Before I get any further, I readily admit that what follows is going to be indulgent. I can’t call it self-indulgent, because my hope is that it will be far more about my hero Steve Jobs and the millions upon millions he inspired than it is about me. Consider this one Machead’s experience, nothing more. And though I knew this day couldn’t be too far into the future, I also never expected I would be forced to reflect on his life, past tense, so soon. This has been a difficult hour. My thoughts and prayers are with his family and those who had the privilege to know him well.
I first became aware of Steve Jobs when I was 16 years old. Though I had been using his products since I was five (first on the Apple II with Oregon Trail, later on a MacPlus and an early Powerbook), and I had heard that one of the Apple guys was starting this crazy thing called NeXT several years later, the man behind the curtain had somehow escaped me as I gazed on his works in wonderment.

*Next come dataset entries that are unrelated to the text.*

(* ===== verification/PgOps.v ===== *)
(** * The operations of the database together

    One constructor per method of database.Database that reads or writes
    tables, the worlds their sequences reach, and what holds of all of them:
    integrity, isolation of entities, atomicity. *)
From S2P Require Import Prelude GoLib Ext Util Types Schema SchemaOk Session Tenant PgTypes.
From S2P Require Import PgTx PgEntities PgMembers PgQueries PgTags PgCensus.

Inductive Op :=
| OpAddEntity (e : bytes) (info : EntityInfo)
| OpDeleteEntity (e : bytes)
| OpAuthorizeEntity (e : bytes)
| OpUpdateEntity (e : bytes) (info : EntityInfo)
| OpAddUser (u : User)
| OpAddMember (e k : bytes) (info : MemberInfo)
| OpImportMembersWithPubKey (e : bytes) (info : list MemberInfo)
| OpImportMembers (e : bytes) (info : list MemberInfo)
| OpAddMemberBulk (e : bytes) (members : list Member)
| OpCreateMembersWithTokens (e : bytes) (tokens : list uuid)
| OpCreateNMembers (e : bytes) (n : Z)
| OpUpdateMember (e : bytes) (id : option uuid) (info : MemberInfo)
| OpRegisterMember (e k : bytes) (token : option uuid)
| OpDeleteMember (e : bytes) (id : option uuid)
| OpDeleteMembers (e : bytes) (ids : list uuid)
| OpDeleteMembersByKeys (e : bytes) (keys : list bytes)
| OpAddTag (e : bytes) (name : string)
| OpDeleteTag (e : bytes) (tag : Z)
| OpAddTagToMembers (e : bytes) (ids : list uuid) (tag : Z)
| OpRemoveTagFromMembers (e : bytes) (ids : list uuid) (tag : Z)
| OpAddTarget (e : bytes) (t : Target)
| OpAddCensus (e c : bytes) (t : option uuid) (info : option CensusInfo)
| OpAddCensusWithMembers (e c : bytes) (t : option uuid) (info : option CensusInfo)
| OpUpdateCensus (e c : bytes) (info : option CensusInfo)
| OpDeleteCensus (e c : bytes)
| OpExpandCensusMembers (e c : bytes)
| OpEntity (e : bytes) | OpEntityOrigins (e : bytes) | OpEntitiesID | OpAdminEntityList
| OpUser (k : bytes) | OpMember (e : bytes) (id : option uuid) | OpMemberByEmail (e : bytes) (m : string)
| OpMembers (e : bytes) (ids : list uuid) | OpMembersKeys (e : bytes) (keys : list bytes)
| OpMemberPubKey (e k : bytes) | OpMembersTokensEmails (e : bytes) | OpCountMembers (e : bytes)
| OpListMembers (e : bytes) (f : option ListOptions) | OpTargetMembers (e : bytes) (t : option uuid)
| OpDumpClaims (e : bytes) | OpListTags (e : bytes) | OpTag (e : bytes) (t : Z)
| OpTagByName (e : bytes) (n : string) | OpTarget (e : bytes) (t : option uuid)
| OpCountTargets (e : bytes) | OpListTargets (e : bytes) | OpCensus (e c : bytes)
| OpCountCensus (e : bytes) | OpListCensus (e : bytes) (f : option ListOptions)
| OpDumpCensusClaims (e c : bytes) | OpListEphemeralMemberInfo (e c : bytes)
| OpEphemeralMemberInfoByEmail (e c : bytes) (m : string).

Definition discard {S A} (m : M S A) : M S unit := let! _ := m in retM tt.

Section ops.
Context {X : Ext} {V : Env}.

Definition run (o : Op) : D unit :=
  match o with
  | OpAddEntity e i => AddEntity e i
  | OpDeleteEntity e => DeleteEntity e
  | OpAuthorizeEntity e => AuthorizeEntity e
  | OpUpdateEntity e i => discard (UpdateEntity e i)
  | OpAddUser u => AddUser u
  | OpAddMember e k i => discard (AddMember e k i)
  | OpImportMembersWithPubKey e l => ImportMembersWithPubKey e l
  | OpImportMembers e l => ImportMembers e l
  | OpAddMemberBulk e l => AddMemberBulk e l
  | OpCreateMembersWithTokens e l => CreateMembersWithTokens e l
  | OpCreateNMembers e n => discard (CreateNMembers e n)
  | OpUpdateMember e id i => discard (UpdateMember e id i)
  | OpRegisterMember e k t => RegisterMember e k t
  | OpDeleteMember e id => DeleteMember e id
  | OpDeleteMembers e l => discard (DeleteMembers e l)
  | OpDeleteMembersByKeys e l => discard (DeleteMembersByKeys e l)
  | OpAddTag e n => discard (AddTag e n)
  | OpDeleteTag e t => DeleteTag e t
  | OpAddTagToMembers e l t => discard (AddTagToMembers e l t)
  | OpRemoveTagFromMembers e l t => discard (RemoveTagFromMembers e l t)
  | OpAddTarget e t => discard (AddTarget e t)
  | OpAddCensus e c t i => AddCensus e c t i
  | OpAddCensusWithMembers e c t i => discard (AddCensusWithMembers e c t i)
  | OpUpdateCensus e c i => discard (UpdateCensus e c i)
  | OpDeleteCensus e c => DeleteCensus e c
  | OpExpandCensusMembers e c => discard (ExpandCensusMembers e c)
  | OpEntity e => discard (pg_Entity e)
  | OpEntityOrigins e => discard (EntityOrigins e)
  | OpEntitiesID => discard EntitiesID
  | OpAdminEntityList => discard AdminEntityList
  | OpUser k => discard (pg_User k)
  | OpMember e id => discard (pg_Member e id)
  | OpMemberByEmail e m => discard (MemberByEmail e m)
  | OpMembers e l => discard (pg_Members e l)
  | OpMembersKeys e l => discard (MembersKeys e l)
  | OpMemberPubKey e k => discard (MemberPubKey e k)
  | OpMembersTokensEmails e => discard (MembersTokensEmails e)
  | OpCountMembers e => discard (CountMembers e)
  | OpListMembers e f => discard (ListMembers e f)
  | OpTargetMembers e t => discard (TargetMembers e t)
  | OpDumpClaims e => discard (DumpClaims e)
  | OpListTags e => discard (ListTags e)
  | OpTag e t => discard (pg_Tag e t)
  | OpTagByName e n => discard (TagByName e n)
  | OpTarget e t => discard (pg_Target e t)
  | OpCountTargets e => discard (CountTargets e)
  | OpListTargets e => discard (ListTargets e)
  | OpCensus e c => discard (pg_Census e c)
  | OpCountCensus e => discard (CountCensus e)
  | OpListCensus e f => discard (ListCensus e f)
  | OpDumpCensusClaims e c => discard (DumpCensusClaims e c)
  | OpListEphemeralMemberInfo e c => discard (ListEphemeralMemberInfo e c)
  | OpEphemeralMemberInfoByEmail e c m => discard (EphemeralMemberInfoByEmail e c m)
  end.

(* the entity whose data a method writes *)
Definition writes (o : Op) : option bytes :=
  match o with
  | OpAddEntity e _ | OpDeleteEntity e | OpAuthorizeEntity e | OpUpdateEntity e _
  | OpAddMember e _ _ | OpImportMembersWithPubKey e _ | OpImportMembers e _
  | OpAddMemberBulk e _ | OpCreateMembersWithTokens e _ | OpCreateNMembers e _
  | OpUpdateMember e _ _ | OpRegisterMember e _ _ | OpDeleteMember e _ | OpDeleteMembers e _
  | OpDeleteMembersByKeys e _ | OpAddTag e _ | OpDeleteTag e _ | OpAddTagToMembers e _ _
  | OpRemoveTagFromMembers e _ _ | OpAddTarget e _ | OpAddCensus e _ _ _
  | OpAddCensusWithMembers e _ _ _ | OpUpdateCensus e _ _ | OpDeleteCensus e _
  | OpExpandCensusMembers e _ => Some e
  | _ => None
  end.

(* the methods that write through a transaction *)
Definition transactional (o : Op) : bool :=
  match o with
  | OpAddEntity _ _ | OpAddMember _ _ _ | OpImportMembers _ _ | OpAddMemberBulk _ _
  | OpCreateMembersWithTokens _ _ | OpCreateNMembers _ _ | OpRegisterMember _ _ _
  | OpDeleteTag _ _ | OpAddCensusWithMembers _ _ _ _ | OpExpandCensusMembers _ _ => true
  | _ => false
  end.

Definition run_all (os : list Op) (w : World) : World := foldl (fun w o => (run o w).2) w os.

Inductive reachable : World -> Prop :=
| reachable_init : reachable initial_world
| reachable_step o w : reachable w -> reachable (run o w).2.

Lemma reachable_run_all os : reachable (run_all os initial_world).
Proof.
  unfold run_all. induction os as [|o os IH] using rev_ind; [constructor|].
  rewrite foldl_app. by constructor.
Qed.

Lemma discard_safe {A} I (Q : A -> Prop) (m : D A) : safe I Q m -> safe I anything (discard m).
Proof. intros H. eapply preserves_bind; [done|]. intros. by apply preserves_ret. Qed.
Lemma discard_keeps {A} (m : D A) I : keeps w_db m -> safe I anything (discard m).
Proof. intros H. eapply discard_safe. by apply keeps_safe. Qed.
Lemma discard_atomic {A} (m : D A) : atomic w_db m -> atomic w_db (discard m).
Proof. intros H. apply atomic_bind_returns; auto with go. Qed.

Lemma any_store k : may_store everything k.
Proof. done. Qed.
Lemma any_register k (t : option uuid) i : t = Some i -> may_register everything i k.
Proof. done. Qed.
Lemma any_keys (l : list Member) : Forall (fun m => key_of (may_store everything) (m_PubKey m)) l.
Proof. by apply Forall_true. Qed.

(* An invariant of the statements of the entity that is written is an
   invariant of the method. *)
Lemma run_safe (I : Db -> Prop) o :
  (forall e, writes o = Some e -> StmtInv I e everything) ->
  (forall u, o = OpAddUser u -> exists e, StmtInv I e everything) ->
  safe I anything (run o).
Proof.
  intros Hw Hu.
  destruct o; simpl in *; try (pose proof (Hw _ eq_refl));
    try (apply discard_keeps; auto using EntitiesID_keeps, AdminEntityList_keeps with go; fail);
    eauto using any_store, any_keys, any_register, AddEntity_safe, AuthorizeEntity_safe,
      ImportMembersWithPubKey_safe, ImportMembers_safe, AddMemberBulk_safe,
      CreateMembersWithTokens_safe, RegisterMember_safe, DeleteTag_safe,
      AddCensus_safe, DeleteCensus_safe;
    try (eapply discard_safe; eauto using any_store, any_keys, UpdateEntity_safe, AddMember_safe, CreateNMembers_safe,
      UpdateMember_safe, AddTag_safe,
      AddTagToMembers_safe, RemoveTagFromMembers_safe, AddTarget_safe, UpdateCensus_safe,
      AddCensusWithMembers_safe, ExpandCensusMembers_safe; fail).
  - by apply DeleteEntity_safe.
  - destruct (Hu _ eq_refl) as [e He]. by eapply AddUser_safe.
  - by apply DeleteMember_safe.
  - by eapply discard_safe, DeleteMembers_safe.
  - by eapply discard_safe, DeleteMembersByKeys_safe.
Qed.

Lemma run_db_ok o : safe db_ok anything (run o).
Proof.
  apply run_safe; intros; [apply _|exists ""; apply _].
Qed.

Lemma reachable_db_ok (w : World) : reachable w -> db_ok (w_db w).
Proof.
  induction 1 as [|o w _ IH].
  - split; constructor; simpl; try (intros ?; set_solver).
    all: intros; simplify_map_eq.
  - apply (run_db_ok o w IH).
Qed.

(* and so the tables are sound, voter rolls included *)
Lemma reachable_sound (w : World) : reachable w -> sound (w_db w).
Proof.
  induction 1 as [|o w Hr IH].
  - split; [apply (reachable_db_ok initial_world); constructor|]. by intros x r m c.
  - assert (Hs : safe sound anything (run o));
      [apply run_safe; intros; [apply _|exists ""; apply _]|by apply (Hs w IH)].
Qed.

(** ** Properties *)

(** C6: Whatever methods of the database run, in whatever order and with
    whatever failures of the driver, the tables satisfy every unique and
    foreign-key constraint of the schema. *)
Theorem reachable_integrity (w : World) : reachable w -> db_ok (w_db w).
Proof. apply reachable_db_ok. Qed.

(* A method called for one entity leaves the data of every other entity
    as it was: its row, origins, members, targets, censuses, voter rolls and
    tags. *)
Lemma run_isolation (o : Op) (e : bytes) (w : World) :
  sound (w_db w) -> writes o <> Some e ->
  tenant e (w_db (run o w).2) = tenant e (w_db w).
Proof.
  intros Hs Hw.
  assert (HI : safe (tenant_is e (tenant e (w_db w))) anything (run o)).
  2: { apply (tenant_is_spec e (tenant e (w_db w))), HI. by apply tenant_is_spec. }
  apply run_safe.
  - intros e' He'. apply tenant_inv. congruence.
  - intros u _. exists (String "x" e). apply tenant_inv.
    clear. induction e; congruence.
Qed.

(** C8: A method that writes through a transaction is all or nothing: when it
    returns an error or panics, at whatever call the driver failed, the
    committed tables are the ones it started with. *)
Theorem transactional_atomic (o : Op) (w : World) :
  transactional o = true ->
  match (run o w).1 with Ok _ => True | _ => w_db (run o w).2 = w_db w end.
Proof.
  intros Ho. revert w. change (atomic w_db (run o)).
  destruct o; try done; simpl;
    try match goal with |- atomic _ (discard _) => apply discard_atomic end;
    auto using AddEntity_atomic, AddMember_atomic, ImportMembers_atomic, AddMemberBulk_atomic,
      CreateMembersWithTokens_atomic, CreateNMembers_atomic, RegisterMember_atomic,
      DeleteTag_atomic, AddCensusWithMembers_atomic, ExpandCensusMembers_atomic.
Qed.
End ops.

(** ** Concrete runs *)

Definition demo_entity : EntityInfo :=
  mkEntityInfo "" "secret" "e@x" "E" "" 0 (Some ["m"]) [Token] false.
Definition demo_ops : list Op :=
  [OpAddEntity "e1" demo_entity; OpAddEntity "e2" demo_entity;
   OpCreateMembersWithTokens "e1" [11%N; 12%N]; OpRegisterMember "e1" "k1" (Some 11%N);
   OpAddTag "e1" "T"; OpAddTagToMembers "e1" [11%N; 12%N; 13%N] 1].
Definition demo_world : World :=
  run_all (X:=demo_ext) (V:=demo_env 1) demo_ops initial_world.

Lemma reachable_integrity_witness :
  db_ok (w_db demo_world) /\ size (members (w_db demo_world)) = 2.
Proof.
  split; [|vm_compute; reflexivity].
  apply (reachable_integrity (X:=demo_ext) (V:=demo_env 1)), reachable_run_all.
Defined.

(* a driver whose [n]-th call fails *)
Definition failing_env (n : nat) : Env := {|
  env_fault := fun i => if i =? n then Some (PgOther "connection reset") else None;
  env_now := env_now (Env:=demo_env 1);
  env_uuid := env_uuid (Env:=demo_env 1);
  env_key := env_key (Env:=demo_env 1);
  env_key_fault := env_key_fault (Env:=demo_env 1);
  env_plan := env_plan (Env:=demo_env 1);
  env_text_le := env_text_le (Env:=demo_env 1);
  env_json_le := env_json_le (Env:=demo_env 1);
|}.

Lemma transactional_atomic_witness :
  let o := OpRegisterMember "e1" "k2" (Some 12%N) in
  let w := demo_world in
  (exists e, (run (X:=demo_ext) (V:=failing_env (w_tick w + 4)) o w).1 = Err e) /\
  w_db (run (X:=demo_ext) (V:=failing_env (w_tick w + 4)) o w).2 = w_db w.
Proof.
  intros o w. pose proof (transactional_atomic (X:=demo_ext) (V:=failing_env (w_tick w + 4)) o w
                eq_refl) as H.
  assert (He : exists e, (run (X:=demo_ext) (V:=failing_env (w_tick w + 4)) o w).1 = Err e)
    by (eexists; vm_compute; reflexivity).
  split; [exact He|]. destruct He as [e He]. rewrite He in H. exact H.
Defined.

Section not_atomic.
Context {X : Ext}.

(* importMembersWithPubKey is not all or nothing: it creates the users
    with autocommitted statements before its transaction, so that a failing
    import (here: of an entity that does not exist) returns an error and
    leaves users behind. *)
Lemma ImportMembersWithPubKey_leaves_users (m : MemberInfo) (fields : bytes) :
  JSONB_Set (mi_CustomFields m) = inr fields ->
  let r := run (V:=demo_env 1) (OpImportMembersWithPubKey "none" [m]) initial_world in
  (exists e, r.1 = Err e) /\ users (w_db r.2) <> users (w_db initial_world).
Proof.
  intros Hf. unfold run, ImportMembersWithPubKey, import_with_keys, ToPGMember. cbn zeta.
  cbn [mi_CustomFields m_Info]. rewrite Hf.
  split; [eexists; vm_compute; reflexivity|vm_compute; congruence].
Qed.
End not_atomic.

Lemma ImportMembersWithPubKey_leaves_users_witness :
  let r := run (X:=demo_ext) (V:=demo_env 1)
             (OpImportMembersWithPubKey "none" [zero_MemberInfo]) initial_world in
  (exists e, r.1 = Err e) /\ users (w_db r.2) <> users (w_db initial_world).
Proof.
  exact (ImportMembersWithPubKey_leaves_users (X:=demo_ext) zero_MemberInfo "null" eq_refl).
Defined.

I was in a U.S. history class. The teacher announced an assignment to produce the five most important Americans ever. I forget who I brought in (other than Thomas Jefferson and James Madison), but I remember vividly the uproar that occurred when a classmate of mine, Heather, proposed Steve Jobs, saying none of us would be using computers without him. This being the early ’90s, the very thought was mocked by the Windows-centric class. “If he’s so important, why don’t we use his computers?” was the overwhelming refrain. As an already-militant Mac user, I vowed to learn more about the man. I read at least ten books about him, the history of the Mac, the history of Apple, even a dreadful book about NeXT that painted Steve as the Don Quixote of tech, fated to illustrate possibilities and watch more practically minded men like Michael Dell and Scott McNealy (of Sun) turn them into vibrant, dominant companies that stomped his.
What I learned from reading about him then, and then from the later visionary moves of his re-arrival to Apple, many keynotes, the strategic moves he made, and the beautiful products, software, and services that he directed and brought to life:
- Excellence is incredibly hard.
- Being first to have an idea is not the same as being the first to do that idea well (as Alan Kay can attest, though in his case, he was deeply involved in both the Xerox Alto and the Mac in addition to his original vision for the DynaBook).
- All the details matter.
- Greatness is not always recognized the first time around.
- If you build an army of followers, really believe that things can be different and better, and keep pushing to make a dent in the universe, you actually can.
- That insanely great people can be made insanely greater with astounding leadership.
- That it is possible to have an emotional relationship with technology — and an intellectual and soulful one, at that.
And, ultimately, in his astounding fourth act after his recovery from cancer (which encompassed the launch of the first iPhone, his soaring Stanford commencement, the launch of the iPad and everything else through today), we all were shown just how precious and filled with possibility every single day is and can be.
Most of all, he showed us how to Think Different. I can’t begin to express how much he will be missed.